Artificial sweeteners are extensively used by the food industry to replace sugar in food and beverages and are widely considered to be a healthy alternative. However, recent data suggest that artificial sweeteners may impact intestinal glucose absorption and that they might lead to glucose intolerance. Moreover, chronic consumption of artificial sweeteners has also been linked to detrimental changes in renal function. Using an in vivo approach, our study aimed to determine if short-term infusion of the artificial sweetener saccharin can alter renal function and renal glucose absorption. We show that saccharin infusion does not induce any major change in GFR or urine flow rate at either the whole kidney or single nephron level, suggesting that any reported change in renal function with artificial sweeteners must depend on chronic consumption.
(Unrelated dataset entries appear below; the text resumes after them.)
(** What [trimesh_from_pointmask] does once the new points and triangles
    are computed: lines 105 to 122. *)
Definition finish self (astype : pyvalue) (kept : list Z) (tmask : list bool)
    (new_points : ndarray scalar) (new_trilist : list tri)
    : M (list event) (TriMesh scalar) :=
  let* trimeshcls :=
    (if is_self astype then ret (cls self)
     else
       let* sub := lift (issubclass_TriMesh astype) in
       match sub with
       | Some c => ret c
       | None =>
           raise_named "Exception"
             (Exception ("The mesh type " ++ repr astype ++ " is not understood" ++
                         " (need to be an instance of TriMesh)"))
       end) in
  let* newtrimesh := instantiate trimeshcls new_points new_trilist in
  let* r1 := on_object newtrimesh
    (for_each (map_to_list (pointfields self)) (fun nf =>
       let* sliced := lift (nd_take nf.2 kept) in
       add_pointfield nf.1 sliced)) in
  let* r2 := on_object r1.1
    (for_each (map_to_list (trifields self)) (fun nf =>
       let* sliced := lift (nd_mask nf.2 tmask) in
       add_trifield nf.1 sliced)) in
  ret (set_texture (texture self) r2.1).

End Finish.

(** ** Concrete meshes and transforms *)

(** Four points, one triangle over the first three: the fourth point is
    used by no triangle. *)
Definition scenario_mesh : TriMesh Z :=
  TriMesh_init PlainTriMesh
    (mk_ndarray [3%nat] [[0; 0; 0]; [1; 0; 0]; [0; 1; 0]; [5; 5; 5]])
    [(0, 1, 2)].

(** The same mesh with a colour per point, an area per triangle and a
    texture. *)
Definition coloured_mesh : TriMesh Z :=
  mk_TriMesh FastTriMesh
    (mk_ndarray [3%nat] [[0; 0; 0]; [1; 0; 0]; [0; 1; 0]; [5; 5; 5]])
    {["color" := mk_ndarray [3%nat] [[255; 0; 0]; [0; 255; 0]; [0; 0; 255]; [9; 9; 9]]]}
    [(0, 1, 2)]
    {["area" := mk_ndarray [] [[50]]]}
    (Some 7%nat).

(** Three points, all vertices of the one triangle. *)
Definition closed_mesh : TriMesh Z :=
  mk_TriMesh PlainTriMesh
    (mk_ndarray [3%nat] [[0; 0; 0]; [1; 0; 0]; [0; 1; 0]])
    {["color" := mk_ndarray [3%nat] [[255; 0; 0]; [0; 255; 0]; [0; 0; 255]]]}
    [(0, 1, 2)]
    {["area" := mk_ndarray [] [[50]]]}
    (Some 7%nat).
(** A component [normpath] keeps for an absolute path. *)
Definition resolved (x : string) : Prop := x ≠ ".." ∧ has_char "/" x = false.

(** A path that climbs above its start: normalised, it begins with a
    [..] component. Only a relative path can. *)
Definition climbs (path : string) : Prop :=
  head (components (normpath path)) = Some "..".

End Paths.

(* ===================================================================== *)
(** * Exceptions and results                                              *)
(* ===================================================================== *)

(** The exception classes the sources raise or catch. [DockerNotFound] is
    [docker.errors.NotFound]; [DockerAPIError] stands for every other
    error of the engine client. All of them are subclasses of Python's
    [Exception]. *)
Inductive exn : Type :=
| ValueError (msg : string)
| RuntimeError (msg : string)
| KeyError (key : string)
| IndexError (msg : string)
| TypeError (msg : string)
| DockerNotFound (msg : string)
| DockerAPIError (msg : string).

(** [str(e)] *)
Definition str_of_exn (e : exn) : string :=
  match e with
  | ValueError msg | RuntimeError msg | IndexError msg | TypeError msg
  | DockerNotFound msg | DockerAPIError msg => msg
  | KeyError key => "'" +:+ key +:+ "'"
  end.

Definition is_ValueError (e : exn) : bool :=
  match e with ValueError _ => true | _ => false end.

Definition is_DockerNotFound (e : exn) : bool :=
  match e with DockerNotFound _ => true | _ => false end.

(** How a call ends: it returns, it raises, or the bounded model of one
    of its loops ran out of iterations ([OutOfFuel], which the results on
    the readiness probe show never to happen). *)
Inductive result (A : Type) : Type :=
| Ok (a : A)
| Raise (e : exn)
| OutOfFuel.
Arguments Ok {A} a.
Arguments Raise {A} e.
Arguments OutOfFuel {A}.

(* ===================================================================== *)
(** * The port manager                                                    *)
(* ===================================================================== *)

Module Ports.

(** [self.port_ranges] is a dict, iterated in insertion order: an
    association list from role to the inclusive pair (start, end).
    [self.allocated_ports] is a set of integers. *)
Record PortManager : Type := {
  allocated_ports : gset Z;
  port_ranges : list (string * (Z * Z));
}.

(** [PortManager.__init__] *)
Definition PortManager_init : PortManager :=
  {| allocated_ports := ∅;
     port_ranges := [ ("vnc", (15901, 16000));
                      ("novnc", (16080, 16179));
                      ("browser_api", (17788, 17887));
                      ("file_server", (18080, 18179)) ] |}.

(** [range(start, end + 1)] *)
Definition range_inclusive (start end_ : Z) : list Z :=
  seqZ start (end_ + 1 - start).

(** The inner [for port in range(start, end + 1)] with its [break]: the
    first port of the range that is not allocated, if any. *)
Definition first_free (allocated : gset Z) (start end_ : Z) : option Z :=
  snd <$> list_find (λ port, port ∉ allocated) (range_inclusive start end_).

(** The outer [for service, (start, end) in self.port_ranges.items()].
    Each port found is added to the set at once; the [else] of the inner
    loop raises, and nothing is undone on that path. *)
Fixpoint allocate_loop (ranges : list (string * (Z * Z)))
    (allocated : gset Z) (ports : gmap string Z)
    : result (gmap string Z) * gset Z :=
  match ranges with
  | [] => (Ok ports, allocated)
  | (service, (start, end_)) :: rest =>
      match first_free allocated start end_ with
      | Some port =>
          allocate_loop rest ({[port]} ∪ allocated) (<[service := port]> ports)
      | None =>
          (Raise (RuntimeError ("No available ports for service " +:+ service)),
           allocated)
      end
  end.

(** [PortManager.allocate_ports]: [project_id] only feeds the log line. *)
Definition allocate_ports (project_id : string) (pm : PortManager)
    : result (gmap string Z) * PortManager :=
  let '(r, allocated) := allocate_loop (port_ranges pm) (allocated_ports pm) ∅ in
  (r, {| allocated_ports := allocated; port_ranges := port_ranges pm |}).

(** [PortManager.release_ports]: [discard] every value of the dict. *)
Definition release_ports (ports : gmap string Z) (pm : PortManager) : PortManager :=
  {| allocated_ports :=
       foldr (λ port allocated, allocated ∖ {[port]}) (allocated_ports pm)
             (snd <$> map_to_list ports);
     port_ranges := port_ranges pm |}.

(** The four roles of a sandbox. *)
Definition roles : list string := ["vnc"; "novnc"; "browser_api"; "file_server"].

(** [n] successful calls of [allocate_ports] in a row; the ports handed out
    are forgotten, as when their sandboxes stay alive. *)
Fixpoint allocate_many (n : nat) (pm : PortManager) : PortManager :=
  match n with
  | O => pm
  | S n' => allocate_many n' (snd (allocate_ports "p" pm))
  end.

End Ports.

(* ===================================================================== *)
(** * The container engine and the world the manager runs in              *)
(* ===================================================================== *)

Module Engine.
(** * Sustainability packaging chatbot: a verification development

    A shallow embedding of [streamlit_app.py]: the deterministic carbon
    footprint estimator, the two prompt builders, the chat gateway wrapper,
    the PDF text extraction wrapper and the control flow of the Streamlit
    script [main], followed by the properties of the specification that are
    about them.

    Conventions of the embedding.
    - A Python [str] is the list of its Unicode code points.
    - Python numbers are taken through an interface [PyNum] with two
      instances: the real numbers (the idealisation the specification
      speaks about) and IEEE binary64 (what CPython computes with).
    - A Python call that may raise returns a [result].
    - The Streamlit script is a state-passing program over the session
      state, the rendered page and the log of gateway calls, which can halt
      early ([st.stop], [st.rerun], an uncaught exception). *)

From Stdlib Require Import ZArith NArith QArith List String Ascii Bool DecimalString.
From Stdlib Require Import Reals Lra Lia Floats Uint63.
From stdpp Require Import gmap.

(* ===================================================================== *)
(** * Python values                                                        *)
(* ===================================================================== *)

(** A [str] is a sequence of code points. *)
Abbreviation pystr := (list N).

Definition str_of_ascii (s : string) : pystr :=
  map N_of_ascii (list_ascii_of_string s).

(** The escape [\n] of a Python string literal. *)
Fixpoint unescape (s : list ascii) : list ascii :=
  match s with
  | "\"%char :: "n"%char :: r => "010"%char :: unescape r
  | c :: r => c :: unescape r
  | [] => []
  end.

(** [py "..."] is the (ASCII) string literal written between the quotes. *)
Definition py (s : string) : pystr :=
  map N_of_ascii (unescape (list_ascii_of_string s)).

(** [str(n)] for an [int]. *)
Definition str_int (n : Z) : pystr :=
  str_of_ascii (NilZero.string_of_int (Z.to_int n)).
As expected for a nondiabetic animal, glucose excretion was low; however, saccharin infusion caused a small, but significant, decrease in fractional glucose excretion. In contrast to the whole kidney data, our micropuncture results did not show any significant difference in fractional glucose reabsorption in either the proximal or distal tubules, indicating that saccharin does not influence renal glucose handling in vivo under euglycemic conditions. In keeping with this finding, protein levels of the renal glucose transporters SGLT1 and SGLT2 were also unchanged. In addition, saccharin infusion in rats undergoing a glucose tolerance test failed to induce a robust change in renal glucose excretion or renal glucose transporter expression. In conclusion, our results demonstrate that saccharin does not induce acute physiologically relevant changes in renal function or renal glucose handling.